A parlare di un arsenale fu anche Cinzia Banelli, la "compagna So" che con il suo pentimento si rivelò decisiva nell’individuazione dei componenti del gruppo toscano.

"Ho colto che vi dovevano essere al massimo sei pistole e un’arma lunga. So che vi era un deposito interrato a Fiesole con un’arma lunga e una pistola. Tale deposito è stato dismesso. Il deposito di Fiesole era sotto la responsabilità politica del coordinamento toscano. Non so dove siano state trasportate".

Banelli colloca questo ricordo intorno all’estate del 2001, nel momento in cui c’è il suo "arretramento" dalla posizione di militante, con conseguente crescita di Morandi. Da una santabarbara brigatista spuntarono anche le pistole e un’arma “lunga“ presenti nel 2003 all’Isolotto. Quel giorno, i terroristi, dopo aver studiato nei minimi dettagli gli orari dell’ufficio postale, l’arrivo di un furgone blindato, coperto le vie di fuga, s’impossessarono di oltre sessantamila euro. La Banelli elencò i partecipanti con i loro nomi di battaglia: Paolo (Mario Galesi), Roberta (Nadia Lioce), Maria (Diana Blefari, che dopo l’arresto si suiciderà in carcere), Ugo (Marco Mezzasalma) Aldo, (Roberto Morandi), Carlo o Andrea (Simone Boccaccini), oltre a lei, Barbara, attiva nella fase preparatoria.

Un piano che non riuscì, qualche mese prima (il 5 dicembre 2002) in via Tozzetti. Sempre un ufficio postale: in quel’occasione i comunisti combattenti studiarono un piano forse troppo complicato: avrebbero dovuto far esplodere con un telecomando un pacco consegnato poco prima da cui sarebbe fuoriuscito del fumo, in modo da creare il panico tra i dipendenti.

Il conflitto a fuoco sul treno. Avevano una pistola, i brigatisti, anche quando nel conflitto a fuoco del 2 marzo 2003, un mese dopo la rapina all’Isolotto, perse la vita l’agente di polizia Emanuele Petri e Galesi. Petri è stato trafitto al collo da un colpo sparato dalla calibro 7,65 che il capo delle nuove Br aveva con sè. La Lioce invece tentò di raccogliere quella di un poliziotto, ma non riuscì a far fuoco perché c’era la sicura inserita.
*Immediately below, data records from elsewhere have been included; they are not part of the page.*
(* ===== verification/Safe.v ===== *)
(** * What a computation of the whole kernel does to the process state

    [kp c Q J s]: if [c] does not fault from [s] then [Q] holds of its result
    and the process state when it returns, and [J] of the process state when
    it leaves for another process.  [quiet] computations are those that do
    neither touch processes nor leave. *)

From S2P Require Import Prelude Bytes Proc Sched Pmap Disk FileSys Keyboard Video Descr System.

Section safe.
Context {D : Type} `{!AtaDevice D}.
Abbreviation S := (sys D).
Implicit Types (s : S) (J : kst -> Prop).

Definition kp {A} (c : M S A) (Q : A -> S -> Prop) J s : Prop :=
  match c s with
  | Ret a s' => Q a s'
  | Jump s' => J (y_k s')
  | Fault _ => True
  end.

Lemma kp_bind {A B} (c : M S A) (f : A -> M S B) Q J s :
  kp c (fun a s' => kp (f a) Q J s') J s -> kp (c ≫= f) Q J s.
Proof. unfold kp, mbind, M_bind. by destruct (c s). Qed.

Lemma kp_ret {A} (a : A) (Q : A -> S -> Prop) J s : Q a s -> kp (mret a) Q J s.
Proof. done. Qed.

Lemma kp_mono {A} (c : M S A) (Q Q' : A -> S -> Prop) J J' s :
  kp c Q J s -> (forall a s', Q a s' -> Q' a s') -> (forall k, J k -> J' k) -> kp c Q' J' s.
Proof. unfold kp. destruct (c s); naive_solver. Qed.

Lemma kp_wp {A} (c : M kst A) (Q : A -> S -> Prop) J s :
  wp c (fun a k => Q a (with_k k s)) J (y_k s) -> kp (on_k c) Q J s.
Proof. unfold kp, wp, on_k, zoom. by destruct (c (y_k s)). Qed.

Lemma kp_from_option {A} e (o : option A) (Q : A -> S -> Prop) J s :
  (forall a, o = Some a -> Q a s) -> kp (from_option_or e o) Q J s.
Proof. destruct o; [by intros H; apply H|done]. Qed.

Lemma kp_k {A} (c : M kst A) (Q : A -> S -> Prop) J s :
  match c (y_k s) with Ret a k => Q a (with_k k s) | Jump k => J k | Fault _ => True end ->
  kp (on_k c) Q J s.
Proof. unfold kp, on_k, zoom. by destruct (c (y_k s)). Qed.

(** ** Quiet computations *)

Definition quiet {A} (c : M S A) : Prop := forall s,
  match c s with Ret _ s' => y_k s' = y_k s | Jump _ => False | Fault _ => True end.

Lemma quiet_eq {A} (c : M S A) s x s' : quiet c -> c s = Ret x s' -> y_k s' = y_k s.
Proof. intros Hc E. specialize (Hc s). by rewrite E in Hc. Qed.
Lemma quiet_ret {A} (a : A) : quiet (mret a).
Proof. done. Qed.
Lemma quiet_fail {A} e : quiet (fail e : M S A).
Proof. done. Qed.
Lemma quiet_get : quiet get.
Proof. done. Qed.
Lemma quiet_gets {A} (f : S -> A) : quiet (gets f).
Proof. done. Qed.
Lemma quiet_bind {A B} (c : M S A) (f : A -> M S B) : quiet c -> (forall a, quiet (f a)) -> quiet (c ≫= f).
Proof.
  intros Hc Hf s. specialize (Hc s). unfold mbind, M_bind. destruct (c s) as [a s'|s'|e]; [|done..].
  specialize (Hf a s'). destruct (f a s'); [congruence|done..].
Qed.
Lemma quiet_option {A} e (o : option A) : quiet (from_option_or e o).
Proof. by destruct o. Qed.
Lemma quiet_mm {A} (c : M mmst A) : quiet (on_mm c).
Proof. intros s. unfold on_mm, part. by destruct (c _). Qed.
Lemma quiet_fs {A} (c : M (fsst D) A) : quiet (on_fs c).
Proof. intros s. unfold on_fs, part. by destruct (c _). Qed.
Lemma quiet_kb {A} (c : M kbst A) : quiet (on_kb c).
Proof. intros s. unfold on_kb, part. by destruct (c _). Qed.
Lemma quiet_vid f : quiet (on_vid f : M S unit).
Proof. done. Qed.
Lemma quiet_lcr3 v : quiet (lcr3 v : M S unit).
Proof. done. Qed.
Lemma quiet_outb p v : quiet (outb p v : M S unit).
Proof. done. Qed.
(** Reading the process state. *)
Lemma quiet_read {A} (c : M kst A) : (forall k, match c k with Ret _ k' => k' = k | Jump _ => False | Fault _ => True end) ->
  quiet (on_k c).
Proof. intros H s. unfold on_k, zoom. specialize (H (y_k s)). destruct (c (y_k s)); naive_solver. Qed.
Lemma quiet_get_pcb p : quiet (on_k (get_pcb p)).
Proof.
  apply quiet_read. intros k. destruct p as [i|]; [|done]. unfold get_pcb, mbind, M_bind. simpl.
  unfold from_option_or. by destruct (k_PCBPool k !! i).
Qed.
Lemma quiet_gets_k {A} (f : kst -> A) : quiet (on_k (gets f)).
Proof. by apply quiet_read. Qed.

Lemma kp_quiet {A} (c : M S A) (Q : A -> S -> Prop) J s :
  quiet c -> (forall a s', y_k s' = y_k s -> Q a s') -> kp c Q J s.
Proof. intros Hc HQ. specialize (Hc s). unfold kp. destruct (c s); [by apply HQ|done..]. Qed.
End safe.

Create HintDb quiet discriminated.
#[export] Hint Resolve quiet_ret quiet_fail quiet_get quiet_gets quiet_option quiet_mm quiet_fs quiet_kb
  quiet_vid quiet_lcr3 quiet_outb quiet_get_pcb quiet_gets_k : quiet.

Ltac solve_quiet := repeat first
  [ solve [auto with quiet nocore]
  | apply quiet_bind; [|intros ?]
  | case_match ].

Section memory.
Context {D : Type} `{!AtaDevice D}.
Abbreviation S := (sys D).

Lemma quiet_uload la : quiet (uload la : M S Z).
Proof. unfold uload. solve_quiet. Qed.
Lemma quiet_uload_le n la : quiet (uload_le n la : M S Z).
Proof. revert la. induction n as [|n IH]; intros la; cbn [uload_le]; solve_quiet; by apply quiet_uload. Qed.
Lemma quiet_ustore la v : quiet (ustore la v : M S unit).
Proof. unfold ustore. solve_quiet. Qed.
Lemma quiet_ustores la bs : quiet (ustores la bs : M S unit).
Proof. revert la. induction bs as [|b bs IH]; intros la; cbn [ustores]; solve_quiet; by apply quiet_ustore. Qed.
Lemma quiet_user_string la : quiet (user_string la : M S (list byte)).
Proof. unfold user_string. solve_quiet. Qed.
End memory.

#[export] Hint Resolve quiet_uload quiet_uload_le quiet_ustore quiet_ustores quiet_user_string : quiet.
#[export] Hint Unfold uload32 uload16 ustore32 : quiet.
Ma l’arsenale dei brigatisti doveva essere molto più ampio. Per uccidere Biagi e D’Antona è stata usata la medesima automatica, e anche quella non è mai saltata fuori. Per altro, a Roma non vennero recuperati bossoli, mentre a Bologna sì: sono calibro 9x17 di marca ceca, Seller&Bellot.

Quell’arma non era nei covi che furono scoperti, perché probabilmente per una precisa scelta, i nascondigli delle armi erano sempre fuori dalle basi.

Oggi, a più di vent’anni dagli arresti, si può ipotizzare che Galesi fosse a conoscenza dell’ubicazione dei depositi, o anche che ogni colonna - quella toscana e quella romana - avesse il proprio. Forse quei nascondigli non sono un segreto per la Lioce, vertice dell’organizzazione oggi detenuta nel carcere dell’Aquila.

E Boccaccini? Il ruolo dell’ex idraulico di Grassina è ancora tutto da decifrare, nonostante le condanne passate in giudicato (per aver partecipato ai sopralluoghi inerenti l’omicidio Biagi e per banda armata a Roma). Lui, a differenza di Lioce e Morandi, non ha mai dichiarato la sua appartenenza. La sua liberazione grazie agli sconti di pena previsti dalla legge continua a fare rumore.

"Non c’è un accanimento da parte mia e non mi turba che Simone Boccaccini, avendo avuto uno sconto di pena per buona condotta, sia uscito di prigione 10 mesi prima", ha detto Olga Di Serio, vedova di Massimo D’Antona. Di diverso avviso Lorenzo Biagi: "Ha tutta la mia comprensione, difficile perdonare chi ti ha tolto l’affetto di un padre. Ognuno vive il dolore in base alla propria sensibilità. Mi auguro che Boccaccini durante la sua detenzione abbia avuto un sincero ravvedimento rispetto al crimine commesso". Lui non le ha mai scritto dal carcere: "No, mai. La scarcerazione per buona condotta rientra nei termini di legge". Per quanto riguarda la perdita subita "la ferita è aperta sempre", ma "ciò non significa che bisogna accanirsi. Non si sta meglio covando sentimenti di vendetta".